While emerging markets are growing at nearly 4% compared to just 1.5% in industrialized countries, this apparent superiority masks a dangerous fragility. More than 60% of low-income countries are now in debt distress or in crisis, with the cost of servicing debt quadrupling in a decade.
In contrast, advanced economies suffer from a lethal combination: low productivity, high service inflation, aging populations, and declining investments. Growth in the United States, Europe, and Japan is only 1% per year on average, and productivity has fallen from 1.4% to 0.8% since 2008. Although unemployment has fallen, real wages have declined, and inequality has widened.

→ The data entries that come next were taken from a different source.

(* ===== verification/QueueRabbitProps.v ===== *)
(** The RabbitMQ queue on a broker that works, and on a channel that died.

    [BrokerLaws] states what a working broker and its client do: messages wait in
    a queue in the order published, a message got is taken off, and one client
    does not disturb another. *)
From S2P Require Import Prelude GoStrings GoUtf8 GoJson GoCodec Common Messages Queue QueueRabbit.

Class BrokerLaws (W : Type) `{Amqp W} : Type := {
  usable : Connection -> AmqpChannel -> W -> Prop;
  ready : W -> string -> list string;
  outstanding : Delivery -> W -> Prop;
  notified : AmqpChannel -> Confirmations -> W -> Prop;
  confirmed : Confirmations -> W -> Prop;

  (* the queues and the clients as they were *)
  undisturbed (w w' : W) : Prop :=
    (forall q, ready w' q = ready w q) /\ (forall c ch, usable c ch w -> usable c ch w');

  usable_open c ch w : usable c ch w -> exists w', IsClosed c w = (Val false, w') /\ undisturbed w w';
  get_next c ch q w body rest :
    usable c ch w -> ready w q = body :: rest ->
    exists msg w', Get (Some ch) q w = (Val (inr (Some (body, msg))), w') /\ outstanding msg w' /\
      ready w' q = rest /\ (forall c ch, usable c ch w -> usable c ch w');
  ack_ok msg w :
    outstanding msg w -> exists err w', Ack msg w = (Val err, w') /\ undisturbed w w';
  confirm_ok c ch w :
    usable c ch w -> exists err w', Confirm (Some ch) w = (Val err, w') /\ undisturbed w w';
  notify_ok c ch n w :
    usable c ch w ->
    exists cf w', NotifyPublish (Some ch) n w = (Val cf, w') /\ undisturbed w w' /\ notified ch cf w';
  publish_ok c ch cf q body w :
    usable c ch w -> notified ch cf w ->
    exists err w', PublishWithContext (Some ch) q body w = (Val err, w') /\ confirmed cf w' /\
      ready w' q = ready w q ++ [body] /\ (forall c ch, usable c ch w -> usable c ch w');
  await_ok cf w :
    confirmed cf w -> exists ack w', Await cf w = (Val (Done ack), w') /\ undisturbed w w';
}.

Section laws.
Context {W : Type} `{BrokerLaws W}.

Lemma net_ok {A} (m : GM W A) (r : RabbitWorld) o n :
  m (rw_net r) = (o, n) -> net m r = (o, MkRW (rw_queue r) n (rw_jobs r) (rw_results r)).
Proof. intros Hm. unfold net, zoom. by rewrite Hm. Qed.

(** A queue with a connection that works. *)
Definition working (q : RabbitMQQueue) (w : W) : Prop :=
  exists c ch, conn q = Some c /\ channel q = Some ch /\ usable c ch w.

Lemma working_mono q w w' :
  (forall c ch, usable c ch w -> usable c ch w') -> working q w -> working q w'.
Proof. intros Hw (c & ch & H1 & H2 & H3). exists c, ch. auto. Qed.

Lemma reconnect_not_needed q w js rs :
  working q w ->
  exists w', reconnectIfNeeded (MkRW q w js rs) = (Val None, MkRW q w' js rs) /\ undisturbed w w'.
Proof.
  intros (c & ch & Hc & Hch & Hu). destruct (usable_open c ch w Hu) as (w' & Hcl & Hun).
  exists w'. split; [|done]. unfold reconnectIfNeeded.
  go_step (eq_refl (Val q, MkRW q w js rs)). rewrite Hc, Hch.
  assert ((let! closed := net (IsClosed c) in gret (negb closed && true)) (MkRW q w js rs)
          = (Val true, MkRW q w' js rs)) as Hvalid by by go_step (net_ok _ (MkRW q w js rs) _ _ Hcl).
  by go_step Hvalid.
Qed.

(** One message, published and confirmed. *)
Lemma publish_bytes_ok q w js rs name body :
  working q w ->
  exists w', publish_bytes name body (MkRW q w js rs) = (Val (Done tt), MkRW q w' js rs) /\
    ready w' name = ready w name ++ [body] /\ (forall c ch, usable c ch w -> usable c ch w').
Proof.
  intros (c & ch & Hc & Hch & Hu). unfold publish_bytes.
  destruct (confirm_ok c ch w Hu) as (e1 & w1 & H1 & Hr1 & Hu1).
  destruct (notify_ok c ch confirmChannelSize w1 (Hu1 _ _ Hu)) as (cf & w2 & H2 & [Hr2 Hu2] & Hn).
  destruct (publish_ok c ch cf name body w2 (Hu2 _ _ (Hu1 _ _ Hu)) Hn) as (e3 & w3 & H3 & Hcf & Hr3 & Hu3).
  destruct (await_ok cf w3 Hcf) as (ack & w4 & H4 & [Hr4 Hu4]).
  exists w4. split; [|split; [by rewrite Hr4, Hr3, Hr2, Hr1|by auto]].
  go_step (eq_refl (Val q, MkRW q w js rs)). rewrite Hch.
  go_step (net_ok _ (MkRW q w js rs) _ _ H1). go_step (net_ok _ (MkRW q w1 js rs) _ _ H2).
  go_step (net_ok _ (MkRW q w2 js rs) _ _ H3). by go_step (net_ok _ (MkRW q w3 js rs) _ _ H4).
Qed.

Lemma publish_jobs_ok q w js rs name xs :
  working q w ->
  exists w', PublishJobs name xs (MkRW q w js rs) = (Val (Done tt), MkRW q w' js rs) /\
    ready w' name = ready w name ++ map Marshal xs /\ (forall c ch, usable c ch w -> usable c ch w').
Proof.
  unfold PublishJobs. revert w. induction xs as [|x xs IH]; intros w Hw; cbn [publish_all].
  { exists w. rewrite app_nil_r. by split_and!. }
  destruct (publish_bytes_ok q w js rs name (Marshal x) Hw) as (w1 & H1 & Hr1 & Hu1).
  destruct (IH w1 (working_mono _ _ _ Hu1 Hw)) as (w2 & H2 & Hr2 & Hu2).
  exists w2. split_and!; [|by rewrite Hr2, Hr1, <- app_assoc|by auto].
  by go_step H1.
Qed.

(** A message that decodes is given to a worker and acknowledged. *)
Lemma consume_job_ok q w js rs name body rest job :
  working q w -> ready w name = body :: rest -> Unmarshal AnalyzeJob_dec AnalyzeJob_zero body = Some job ->
  exists w', consume_job name (MkRW q w js rs) = (Val tt, MkRW q w' (js ++ [job]) rs) /\
    ready w' name = rest /\ (forall c ch, usable c ch w -> usable c ch w').
Proof.
  intros Hw Hready Hdec. destruct (reconnect_not_needed q w js rs Hw) as (w1 & H1 & Hr1 & Hu1).
  pose proof Hw as (c & ch & Hc & Hch & Hu). rewrite <- Hr1 in Hready.
  destruct (get_next c ch name w1 body rest (Hu1 _ _ Hu) Hready) as (msg & w2 & H2 & Ho & Hr2 & Hu2).
  destruct (ack_ok msg w2 Ho) as (err & w3 & H3 & Hr3 & Hu3).
  exists w3. split_and!; [|by rewrite Hr3|by auto].
  unfold consume_job. go_step H1. go_step (eq_refl (Val q, MkRW q w1 js rs)). rewrite Hch.
  go_step (net_ok _ (MkRW q w1 js rs) _ _ H2). rewrite Hdec.
  go_step (eq_refl (Val tt, MkRW q w2 (js ++ [job]) rs)).
  by go_step (net_ok _ (MkRW q w2 (js ++ [job]) rs) _ _ H3).
Qed.

Lemma consume_jobs_ok q w js rs name xs :
  working q w -> ready w name = map Marshal xs -> Forall json_valid xs ->
  exists w', ConsumeJobs name (length xs) (MkRW q w js rs) = (Val tt, MkRW q w' (js ++ xs) rs) /\
    ready w' name = [].
Proof.
  unfold ConsumeJobs. revert w js. induction xs as [|x xs IH]; intros w js Hw Hready Hv; cbn [length turns].
  { exists w. by rewrite app_nil_r. }
  apply Forall_cons_1 in Hv as [Hx Hv].
  destruct (consume_job_ok q w js rs name (Marshal x) (map Marshal xs) x Hw Hready) as (w1 & H1 & Hr1 & Hu1).
  { exact (Unmarshal_Marshal x AnalyzeJob_zero Hx ltac:(done)). }
  destruct (IH w1 (js ++ [x]) (working_mono _ _ _ Hu1 Hw) Hr1 Hv) as (w2 & H2 & Hr2).
  exists w2. split; [|done]. go_step H1. by rewrite H2, <- app_assoc.
Qed.

(** C19.  On a working broker the jobs the server publishes reach the workers of an
    agent: every job once, in order and with every field as it was sent, and the
    queue is empty again; the publisher is not left waiting. *)
Theorem published_jobs_are_consumed qs qa jobs w :
  working qs w -> working qa w -> ready w jobsQueueName = [] -> Forall json_valid jobs ->
  exists w1 w2,
    PublishJobs jobsQueueName jobs (MkRW qs w [] []) = (Val (Done tt), MkRW qs w1 [] []) /\
    ConsumeJobs jobsQueueName (length jobs) (MkRW qa w1 [] []) = (Val tt, MkRW qa w2 jobs []) /\
    ready w2 jobsQueueName = [].
Proof.
  intros Hs Ha Hempty Hv.
  destruct (publish_jobs_ok qs w [] [] jobsQueueName jobs Hs) as (w1 & H1 & Hr1 & Hu1). rewrite Hempty in Hr1.
  destruct (consume_jobs_ok qa w1 [] [] jobsQueueName jobs (working_mono _ _ _ Hu1 Ha) Hr1 Hv) as (w2 & H2 & Hr2).
  by exists w1, w2.
Qed.
End laws.

(** ** A channel that died under an open connection

    What a channel exception leaves, for instance asking for a queue that the
    broker no longer has: every call on the channel fails, the connection is open. *)
Section dead.
Context {W : Type} `{Amqp W} (c : Connection) (ch : AmqpChannel) (dead : W -> Prop).
Context (dead_open : forall w, dead w -> exists w', IsClosed c w = (Val false, w') /\ dead w').
Context (dead_get : forall w q, dead w -> exists e w', Get (Some ch) q w = (Val (inl e), w') /\ dead w').

Lemma reconnect_dead url w js rs :
  dead w ->
  exists w', reconnectIfNeeded (MkRW (MkRabbit (Some c) (Some ch) url) w js rs)
    = (Val None, MkRW (MkRabbit (Some c) (Some ch) url) w' js rs) /\ dead w'.
Proof.
  intros (w' & Hcl & Hd)%dead_open. exists w'. split; [|done].
  set (q := MkRabbit (Some c) (Some ch) url). unfold reconnectIfNeeded.
  go_step (eq_refl (Val q, MkRW q w js rs)).
  assert ((let! closed := net (IsClosed c) in gret (negb closed && true)) (MkRW q w js rs)
          = (Val true, MkRW q w' js rs)) as Hvalid by by go_step (net_ok _ (MkRW q w js rs) _ _ Hcl).
  by go_step Hvalid.
Qed.

Lemma consume_result_dead url w js rs name :
  dead w ->
  exists w', consume_result name (MkRW (MkRabbit (Some c) (Some ch) url) w js rs)
    = (Val tt, MkRW (MkRabbit (Some c) (Some ch) url) w' js rs) /\ dead w'.
Proof.
  intros Hw. destruct (reconnect_dead url w js rs Hw) as (w1 & H1 & Hd1).
  destruct (dead_get w1 name Hd1) as (e & w2 & H2 & Hd2). exists w2. split; [|done].
  set (q := MkRabbit (Some c) (Some ch) url) in *. unfold consume_result. go_step H1.
  go_step (eq_refl (Val q, MkRW q w1 js rs)). by go_step (net_ok _ (MkRW q w1 js rs) _ _ H2).
Qed.

(** The agent's consumer: the failed poll closes both and drops them. *)
Lemma consume_job_dead url w js rs name :
  dead w -> (forall w, exists e w', CloseChannel (Some ch) w = (Val e, w')) ->
  (forall w, exists e w', CloseConnection c w = (Val e, w')) ->
  exists w', consume_job name (MkRW (MkRabbit (Some c) (Some ch) url) w js rs)
    = (Val tt, MkRW (MkRabbit None None url) w' js rs).
Proof.
  intros Hw Hcc Hco. set (q := MkRabbit (Some c) (Some ch) url).
  destruct (reconnect_dead url w js rs Hw) as (w1 & H1 & Hd1).
  destruct (dead_get w1 name Hd1) as (e & w2 & H2 & Hd2).
  destruct (Hcc w2) as (e3 & w3 & H3). destruct (Hco w3) as (e4 & w4 & H4). exists w4.
  unfold consume_job. go_step H1. go_step (eq_refl (Val q, MkRW q w1 js rs)).
  go_step (net_ok _ (MkRW q w1 js rs) _ _ H2). unfold invalidateConnection.
  go_step (eq_refl (Val q, MkRW q w2 js rs)). subst q. cbn [channel conn].
  unfold gbind. rewrite (net_ok _ (MkRW _ w2 js rs) _ _ H3). cbn.
  by rewrite (net_ok _ (MkRW _ w3 js rs) _ _ H4).
Qed.

(** Without a connection it is dialed again, at the address it was made with. *)
Lemma reconnect_dials url w js rs c' ch' wa wb :
  Dial url w = (Val (inr c'), wa) -> OpenChannel c' wa = (Val (inr ch'), wb) ->
  reconnectIfNeeded (MkRW (MkRabbit None None url) w js rs)
    = (Val None, MkRW (MkRabbit (Some c') (Some ch') url) wb js rs).
Proof.
  intros Hd Ho. set (q := MkRabbit None None url). unfold reconnectIfNeeded.
  go_step (eq_refl (Val q, MkRW q w js rs)). go_step (eq_refl (Val false, MkRW q w js rs)).
  go_step (net_ok _ (MkRW q w js rs) _ _ Hd). by go_step (net_ok _ (MkRW q wa js rs) _ _ Ho).
Qed.

Lemma reconnect_fails url w js rs e wa :
  Dial url w = (Val (inl e), wa) ->
  exists e', reconnectIfNeeded (MkRW (MkRabbit None None url) w js rs)
    = (Val (Some e'), MkRW (MkRabbit None None url) wa js rs).
Proof.
  intros Hd. set (q := MkRabbit None None url). unfold reconnectIfNeeded. eexists.
  go_step (eq_refl (Val q, MkRW q w js rs)). go_step (eq_refl (Val false, MkRW q w js rs)).
  by go_step (net_ok _ (MkRW q w js rs) _ _ Hd).
Qed.

End dead.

India continues to grow at over 6% per year, Gulf Arab economies are investing energy revenues in diversification, and the digitization of emerging economies from Africa to Asia is accelerating. The green transition is an exceptional opportunity. The International Energy Agency estimates that the world needs $4.5 trillion per year in clean energy investments by 2030, with a large share of that going to developing markets, and the IEA estimates that the world needs $4.5 trillion in clean energy investments by 2030.
Migration is also emerging as a demographic safety valve. Today, migrants make up 3.6% of the global population (281 million people) and have helped prevent population shrinkage in European countries such as Germany and Italy. However, rising populism and restrictions on immigration are making it harder to capitalize on this card.
The world is moving towards a new multipolar economic system, in which the unipolarity of the West declines and the Global South rises as the engine of growth, production, and consumption. The shift is no longer a theoretical question but a reality: Who will control the future of the global economy over the next decade? Who has the young labor force, digital capital, and renewable energy will write the next chapters of economic hegemony.